Electrically controlled release of sulfosalicylic acid from crosslinked poly(vinyl alcohol) hydrogel.

Electrically controlled drug delivery using poly(vinyl alcohol) (PVA) hydrogels as the matrix/carriers for a model drug was investigated. The drug-loaded PVA hydrogels were prepared by solution-casting using sulfosalicylic acid as the model drug and glutaraldehyde as the crosslinking agent. The average molecular weight between crosslinks, the crosslinking density, and the mesh size of the PVA hydrogels were determined from the equilibrium swelling theory as developed by Peppas and Merril, and the latter data were compared with those obtained from scanning electron microscopy.
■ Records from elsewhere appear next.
(* ===== verification/World.v ===== *)
(** * The world the program runs in

    Third-party services and libraries are parameters: an object store and a
    message broker are types with the operations the sources call, and the laws
    the sources rely on are separate classes ([ObjectStoreLaws], [BrokerLaws]).
    A [world] is one state of everything outside the Python processes: clock,
    database, object store, broker, the files of each host, and the scripts of
    faults that the three services will suffer. *)
From S2P Require Import Prelude PyStr Effects Database.

(** ** Object storage (S3) *)
Class ObjectStore (S : Type) := {
  s3_get : pystr → S → option bytes;
  s3_put : pystr → bytes → S → S;
  s3_bucket : S → bool;               (** the configured bucket exists *)
  s3_create_bucket : S → S;
}.

(** Strong read-after-write consistency; keys are independent; creating the
    bucket makes it exist and puts nothing in it. *)
Class ObjectStoreLaws (S : Type) `{ObjectStore S} : Prop := {
  s3_get_put : ∀ k d s, s3_get k (s3_put k d s) = Some d;
  s3_get_put_ne : ∀ k k' d s, k ≠ k' → s3_get k' (s3_put k d s) = s3_get k' s;
  s3_bucket_put : ∀ k d s, s3_bucket (s3_put k d s) = s3_bucket s;
  s3_bucket_create : ∀ s, s3_bucket (s3_create_bucket s) = true;
  s3_get_create : ∀ k s, s3_get k (s3_create_bucket s) = s3_get k s;
}.

(** ** Message broker (AMQP) *)

(** The arguments of a queue declaration the sources use. *)
Record queue_args := QueueArgs {
  qa_dead_letter_exchange : option pystr;
  qa_dead_letter_routing_key : option pystr;
  qa_message_ttl : option Z;
}.

(** [mq_messages q] are the messages waiting on queue [q], oldest first;
    [mq_unacked tag] is the message delivered under [tag] and not yet
    acknowledged, with its queue; [mq_bound ex key q] says whether [q] is bound
    to the direct exchange [ex] under [key]; [mq_expire q] is the expiry of the
    TTL of the oldest message; [mq_requeue tag] is what the broker does when the
    consumer's channel closes before the acknowledgement. *)
Class Broker (B : Type) := {
  mq_exchange_declare : pystr → B → B;
  mq_queue_declare : pystr → queue_args → B → B;
  mq_queue_bind : pystr → pystr → pystr → B → B;
  mq_basic_publish : pystr → pystr → bytes → B → B;
  mq_deliver : pystr → B → option (Z * bytes) * B;
  mq_ack : Z → B → B;
  mq_requeue : Z → B → B;
  mq_expire : pystr → B → B;
  mq_unacked : Z → B → option (pystr * bytes);
  mq_messages : pystr → B → list bytes;
  mq_args : pystr → B → option queue_args;
  mq_bound : pystr → pystr → pystr → B → bool;
}.

(** What RabbitMQ documents of direct exchanges, idempotent declaration and
    dead-lettering on TTL expiry. *)
Class BrokerLaws (B : Type) `{Broker B} : Prop := {
  mq_bound_bind : ∀ q ex key ex' key' q' b,
    mq_bound ex' key' q' (mq_queue_bind q ex key b) =
    bool_decide ((ex', key', q') = (ex, key, q)) || mq_bound ex' key' q' b;
  mq_bound_exchange : ∀ x ex key q b, mq_bound ex key q (mq_exchange_declare x b) = mq_bound ex key q b;
  mq_bound_queue : ∀ x a ex key q b, mq_bound ex key q (mq_queue_declare x a b) = mq_bound ex key q b;
  mq_bound_publish : ∀ x y d ex key q b, mq_bound ex key q (mq_basic_publish x y d b) = mq_bound ex key q b;
  mq_args_declare : ∀ q a q' b, mq_args q' (mq_queue_declare q a b) =
    if decide (q' = q) then Some (default a (mq_args q b)) else mq_args q' b;
  mq_args_exchange : ∀ x q b, mq_args q (mq_exchange_declare x b) = mq_args q b;
  mq_args_bind : ∀ x y z q b, mq_args q (mq_queue_bind x y z b) = mq_args q b;
  mq_args_publish : ∀ x y d q b, mq_args q (mq_basic_publish x y d b) = mq_args q b;
  mq_messages_exchange : ∀ x q b, mq_messages q (mq_exchange_declare x b) = mq_messages q b;
  mq_messages_queue : ∀ x a q b, mq_messages q (mq_queue_declare x a b) = mq_messages q b;
  mq_messages_bind : ∀ x y z q b, mq_messages q (mq_queue_bind x y z b) = mq_messages q b;
  mq_messages_publish : ∀ ex key d q b,
    mq_messages q (mq_basic_publish ex key d b) =
    mq_messages q b ++ (if mq_bound ex key q b then [d] else []);
  mq_unacked_publish : ∀ x y d tag b, mq_unacked tag (mq_basic_publish x y d b) = mq_unacked tag b;
  mq_unacked_exchange : ∀ x tag b, mq_unacked tag (mq_exchange_declare x b) = mq_unacked tag b;
  mq_unacked_queue : ∀ x a tag b, mq_unacked tag (mq_queue_declare x a b) = mq_unacked tag b;
  mq_unacked_bind : ∀ x y z tag b, mq_unacked tag (mq_queue_bind x y z b) = mq_unacked tag b;
  mq_deliver_spec : ∀ q b,
    match mq_messages q b with
    | [] => mq_deliver q b = (None, b)
    | d :: rest => ∃ tag b', mq_deliver q b = (Some (tag, d), b') ∧
        mq_unacked tag b = None ∧ mq_unacked tag b' = Some (q, d) ∧
        mq_messages q b' = rest ∧ (∀ q', q' ≠ q → mq_messages q' b' = mq_messages q' b) ∧
        (∀ tag', tag' ≠ tag → mq_unacked tag' b' = mq_unacked tag' b) ∧
        (∀ ex key q', mq_bound ex key q' b' = mq_bound ex key q' b) ∧
        (∀ q', mq_args q' b' = mq_args q' b)
    end;
  mq_bound_ack : ∀ tag ex key q b, mq_bound ex key q (mq_ack tag b) = mq_bound ex key q b;
  mq_messages_ack : ∀ tag q b, mq_messages q (mq_ack tag b) = mq_messages q b;
  mq_unacked_ack : ∀ tag tag' b, mq_unacked tag' (mq_ack tag b) =
    if decide (tag' = tag) then None else mq_unacked tag' b;
  mq_messages_requeue : ∀ tag q d b, mq_unacked tag b = Some (q, d) →
    mq_messages q (mq_requeue tag b) = d :: mq_messages q b;
  mq_expire_spec : ∀ q ex key ttl d rest b,
    mq_args q b = Some (QueueArgs (Some ex) (Some key) (Some ttl)) →
    mq_messages q b = d :: rest → mq_bound ex key q b = false →
    mq_messages q (mq_expire q b) = rest ∧
    ∀ q', q' ≠ q →
      mq_messages q' (mq_expire q b) =
      mq_messages q' b ++ (if mq_bound ex key q' b then [d] else []);
}.

(** ** The world *)
Record file := File { f_data : bytes; f_atime : Z }.

Record world (S B : Type) := World {
  w_clock : Z;
  w_db : database;
  w_s3 : S;
  w_mq : B;
  w_files : gmap (pystr * pystr) file;   (** by host and path *)
  w_db_open : gset pystr;   (** hosts holding a database connection *)
  w_migrated : gset pystr;   (** hosts that have applied the migrations *)
  w_mq_open : gset pystr;   (** hosts holding an open broker connection *)
  w_stop : gset pystr;   (** hosts asked to stop (SIGTERM, SIGINT) *)
  w_db_faults : list fault;
  w_s3_faults : list fault;
  w_mq_faults : list fault;
}.
Arguments World {S B}.
Arguments w_clock {S B}.
Arguments w_db {S B}.
Arguments w_s3 {S B}.
Arguments w_mq {S B}.
Arguments w_files {S B}.
Arguments w_db_open {S B}.
Arguments w_migrated {S B}.
Arguments w_mq_open {S B}.
Arguments w_stop {S B}.
Arguments w_db_faults {S B}.
Arguments w_s3_faults {S B}.
Arguments w_mq_faults {S B}.

Section world.
Context {S B : Type}.
#[local] Abbreviation world := (world S B).

Definition set_db (db : database) (fs : list fault) (w : world) : world :=
  World (w_clock w) db (w_s3 w) (w_mq w) (w_files w) (w_db_open w) (w_migrated w) (w_mq_open w) (w_stop w) fs (w_s3_faults w) (w_mq_faults w).
Definition set_s3 (s : S) (fs : list fault) (w : world) : world :=
  World (w_clock w) (w_db w) s (w_mq w) (w_files w) (w_db_open w) (w_migrated w) (w_mq_open w) (w_stop w) (w_db_faults w) fs (w_mq_faults w).
Definition set_mq (b : B) (fs : list fault) (w : world) : world :=
  World (w_clock w) (w_db w) (w_s3 w) b (w_files w) (w_db_open w) (w_migrated w) (w_mq_open w) (w_stop w) (w_db_faults w) (w_s3_faults w) fs.
Definition set_files (fs : gmap (pystr * pystr) file) (w : world) : world :=
  World (w_clock w) (w_db w) (w_s3 w) (w_mq w) fs (w_db_open w) (w_migrated w) (w_mq_open w) (w_stop w) (w_db_faults w) (w_s3_faults w) (w_mq_faults w).
Definition set_db_open (hs : gset pystr) (w : world) : world :=
  World (w_clock w) (w_db w) (w_s3 w) (w_mq w) (w_files w) hs (w_migrated w) (w_mq_open w) (w_stop w) (w_db_faults w) (w_s3_faults w) (w_mq_faults w).
Definition set_migrated (hs : gset pystr) (w : world) : world :=
  World (w_clock w) (w_db w) (w_s3 w) (w_mq w) (w_files w) (w_db_open w) hs (w_mq_open w) (w_stop w) (w_db_faults w) (w_s3_faults w) (w_mq_faults w).
Definition set_mq_open (hs : gset pystr) (w : world) : world :=
  World (w_clock w) (w_db w) (w_s3 w) (w_mq w) (w_files w) (w_db_open w) (w_migrated w) hs (w_stop w) (w_db_faults w) (w_s3_faults w) (w_mq_faults w).
Definition set_stop (hs : gset pystr) (w : world) : world :=
  World (w_clock w) (w_db w) (w_s3 w) (w_mq w) (w_files w) (w_db_open w) (w_migrated w) (w_mq_open w) hs (w_db_faults w) (w_s3_faults w) (w_mq_faults w).

(** No service is going to fail. *)
Definition healthy (w : world) : Prop :=
  w_db_faults w = [] ∧ w_s3_faults w = [] ∧ w_mq_faults w = [].

(** ** Atomic actions *)

(** [int(time.time())] *)
Definition clock : prog world Z := act (λ w, (w_clock w, w)).

(** One database transaction (or one autocommitted statement).  A statement
    that raises leaves the database as it was: the transaction is rolled back. *)
Definition db_call {R} (f : database → exn + R * database) : prog world R :=
  io (λ w, let '(flt, fs) := pop_fault (w_db_faults w) in
           let '(r, x) := serve flt f (w_db w) in (r, set_db x fs w)).

(** A call to the object store. *)
Definition s3_call {R} (f : S → exn + R * S) : prog world R :=
  io (λ w, let '(flt, fs) := pop_fault (w_s3_faults w) in
           let '(r, x) := serve flt f (w_s3 w) in (r, set_s3 x fs w)).

(** A call to the broker. *)
Definition mq_call {R} (f : B → exn + R * B) : prog world R :=
  io (λ w, let '(flt, fs) := pop_fault (w_mq_faults w) in
           let '(r, x) := serve flt f (w_mq w) in (r, set_mq x fs w)).

(** ** Running a call in a healthy world *)
Lemma run_db_call {R} (f : database → exn + R * database) w :
  w_db_faults w = [] →
  run (db_call f) w = match f (w_db w) with
                      | inl e => (Exc e, w)
                      | inr (r, x) => (Val r, set_db x [] w)
                      end.
Proof.
  intros Hf. unfold db_call. rewrite run_io, Hf. simpl.
  destruct (f (w_db w)) as [e|[r x]]; [|done]. destruct w; simpl in *; by subst.
Qed.

Lemma run_s3_call {R} (f : S → exn + R * S) w :
  w_s3_faults w = [] →
  run (s3_call f) w = match f (w_s3 w) with
                      | inl e => (Exc e, w)
                      | inr (r, x) => (Val r, set_s3 x [] w)
                      end.
Proof.
  intros Hf. unfold s3_call. rewrite run_io, Hf. simpl.
  destruct (f (w_s3 w)) as [e|[r x]]; [|done]. destruct w; simpl in *; by subst.
Qed.

Lemma run_mq_call {R} (f : B → exn + R * B) w :
  w_mq_faults w = [] →
  run (mq_call f) w = match f (w_mq w) with
                      | inl e => (Exc e, w)
                      | inr (r, x) => (Val r, set_mq x [] w)
                      end.
Proof.
  intros Hf. unfold mq_call. rewrite run_io, Hf. simpl.
  destruct (f (w_mq w)) as [e|[r x]]; [|done]. destruct w; simpl in *; by subst.
Qed.

(** ** What a call guarantees, whatever its fault *)
Lemma guarantee_db_call {R} (G : world → world → Prop) (f : database → exn + R * database) :
  (∀ w fs, G w (set_db (w_db w) fs w)) →
  (∀ w fs r db, f (w_db w) = inr (r, db) → G w (set_db db fs w)) → guarantee G (db_call f).
Proof.
  intros Hid Hf. apply guarantee_io. intros w. destruct (pop_fault (w_db_faults w)) as [flt fs].
  unfold serve. destruct flt, (f (w_db w)) as [e'|[r db]] eqn:E; simpl; eauto.
Qed.

Lemma guarantee_s3_call {R} (G : world → world → Prop) (f : S → exn + R * S) :
  (∀ w fs, G w (set_s3 (w_s3 w) fs w)) →
  (∀ w fs r s, f (w_s3 w) = inr (r, s) → G w (set_s3 s fs w)) → guarantee G (s3_call f).
Proof.
  intros Hid Hf. apply guarantee_io. intros w. destruct (pop_fault (w_s3_faults w)) as [flt fs].
  unfold serve. destruct flt, (f (w_s3 w)) as [e'|[r s]] eqn:E; simpl; eauto.
Qed.

Lemma guarantee_mq_call {R} (G : world → world → Prop) (f : B → exn + R * B) :
  (∀ w fs, G w (set_mq (w_mq w) fs w)) →
  (∀ w fs r b, f (w_mq w) = inr (r, b) → G w (set_mq b fs w)) → guarantee G (mq_call f).
Proof.
  intros Hid Hf. apply guarantee_io. intros w. destruct (pop_fault (w_mq_faults w)) as [flt fs].
  unfold serve. destruct flt, (f (w_mq w)) as [e'|[r b]] eqn:E; simpl; eauto.
Qed.

Lemma run_clock w : run clock w = (Val (w_clock w), w).
Proof. done. Qed.
End world.

(** ** Concrete services, for running the model *)

(** An object store whose objects are a map. *)
Record map_store := MapStore { ms_bucket : bool; ms_objects : gmap pystr bytes }.

#[export] Instance map_store_ops : ObjectStore map_store := {
  s3_get k s := ms_objects s !! k;
  s3_put k d s := MapStore (ms_bucket s) (<[k := d]> (ms_objects s));
  s3_bucket := ms_bucket;
  s3_create_bucket s := MapStore true (ms_objects s);
}.

#[export] Instance map_store_laws : ObjectStoreLaws map_store.
Proof.
  split; simpl; try done.
  - intros. apply lookup_insert_eq.
  - intros. by apply lookup_insert_ne.
Qed.

(** A broker that keeps its bindings and queues in maps. *)
Record map_broker := MapBroker {
  mb_bindings : gset (pystr * pystr * pystr);
  mb_args : gmap pystr queue_args;
  mb_queues : pystr → list bytes;
  mb_unacked : gmap Z (pystr * bytes);
}.

Definition mb_route (ex key : pystr) (d : bytes) (b : map_broker) : map_broker :=
  MapBroker (mb_bindings b) (mb_args b)
    (λ q, mb_queues b q ++ (if bool_decide ((ex, key, q) ∈ mb_bindings b) then [d] else []))
    (mb_unacked b).

Definition mb_set_queue (q : pystr) (ms : list bytes) (b : map_broker) : map_broker :=
  MapBroker (mb_bindings b) (mb_args b)
    (λ q', if decide (q' = q) then ms else mb_queues b q') (mb_unacked b).

Definition mb_set_unacked (un : gmap Z (pystr * bytes)) (b : map_broker) : map_broker :=
  MapBroker (mb_bindings b) (mb_args b) (mb_queues b) un.

Definition empty_broker : map_broker := MapBroker ∅ ∅ (λ _, []) ∅.

#[export] Instance map_broker_ops : Broker map_broker := {
  mq_exchange_declare _ b := b;
  mq_queue_declare q a b :=
    MapBroker (mb_bindings b) (<[q := default a (mb_args b !! q)]> (mb_args b)) (mb_queues b)
      (mb_unacked b);
  mq_queue_bind q ex key b :=
    MapBroker ({[(ex, key, q)]} ∪ mb_bindings b) (mb_args b) (mb_queues b) (mb_unacked b);
  mq_basic_publish ex key d b := mb_route ex key d b;
  mq_deliver q b :=
    match mb_queues b q with
    | [] => (None, b)
    | d :: rest =>
        let tag := fresh (dom (mb_unacked b)) in
        (Some (tag, d), mb_set_unacked (<[tag := (q, d)]> (mb_unacked b)) (mb_set_queue q rest b))
    end;
  mq_ack tag b := mb_set_unacked (delete tag (mb_unacked b)) b;
  mq_requeue tag b :=
    match mb_unacked b !! tag with
    | Some (q, d) => mb_set_unacked (delete tag (mb_unacked b)) (mb_set_queue q (d :: mb_queues b q) b)
    | None => b
    end;
  mq_expire q b :=
    match mb_args b !! q, mb_queues b q with
    | Some (QueueArgs (Some ex) (Some key) _), d :: rest =>
        mb_route ex key d (mb_set_queue q rest b)
    | _, _ => b
    end;
  mq_unacked tag b := mb_unacked b !! tag;
  mq_messages q b := mb_queues b q;
  mq_args q b := mb_args b !! q;
  mq_bound ex key q b := bool_decide ((ex, key, q) ∈ mb_bindings b);
}.

#[export] Instance map_broker_laws : BrokerLaws map_broker.
Proof.
  split; simpl; try done.
  - intros. rewrite <-bool_decide_or. apply bool_decide_ext. set_solver.
  - intros. rewrite lookup_insert. repeat case_decide; congruence.
  - intros q b. destruct (mb_queues b q) as [|d rest]; [done|].
    eexists _, _. split; [done|]. simpl. split_and!; try done.
    + apply not_elem_of_dom, is_fresh.
    + apply lookup_insert_eq.
    + by rewrite decide_True.
    + intros q' Hq. by rewrite decide_False.
    + intros tag' Hne. by rewrite lookup_insert_ne.
  - intros. rewrite lookup_delete. repeat case_decide; congruence.
  - intros tag q d b ->. simpl. by rewrite decide_True.
  - intros q ex key ttl d rest b Ha Hm Hb. rewrite Ha, Hm. simpl. split.
    + by rewrite decide_True, Hb, app_nil_r.
    + intros q' Hq. by rewrite decide_False.
Qed.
The release mechanisms and the diffusion coefficients of the hydrogels were studied using modified Franz-Diffusion cells in an acetate buffer with pH 5.5 and temperature 37 degrees C during a period of 48 h, in order to determine the effects of crosslinking ratio, electric field strength, and electrode polarity. The amounts of drug released were analyzed by UV-vis spectrophotometry. The amounts of drug released vary linearly with square root of time. The diffusion coefficients of drug-loaded PVA hydrogels decrease with increasing crosslink ratio. Moreover, the diffusion coefficients of the charged drug in the PVA hydrogels depend critically on the electric field strength between 0 and 5 V as well as on the electrode polarity. Thus, the release rate of sulfosalicylic acid can be altered and controlled precisely through electric field stimulation.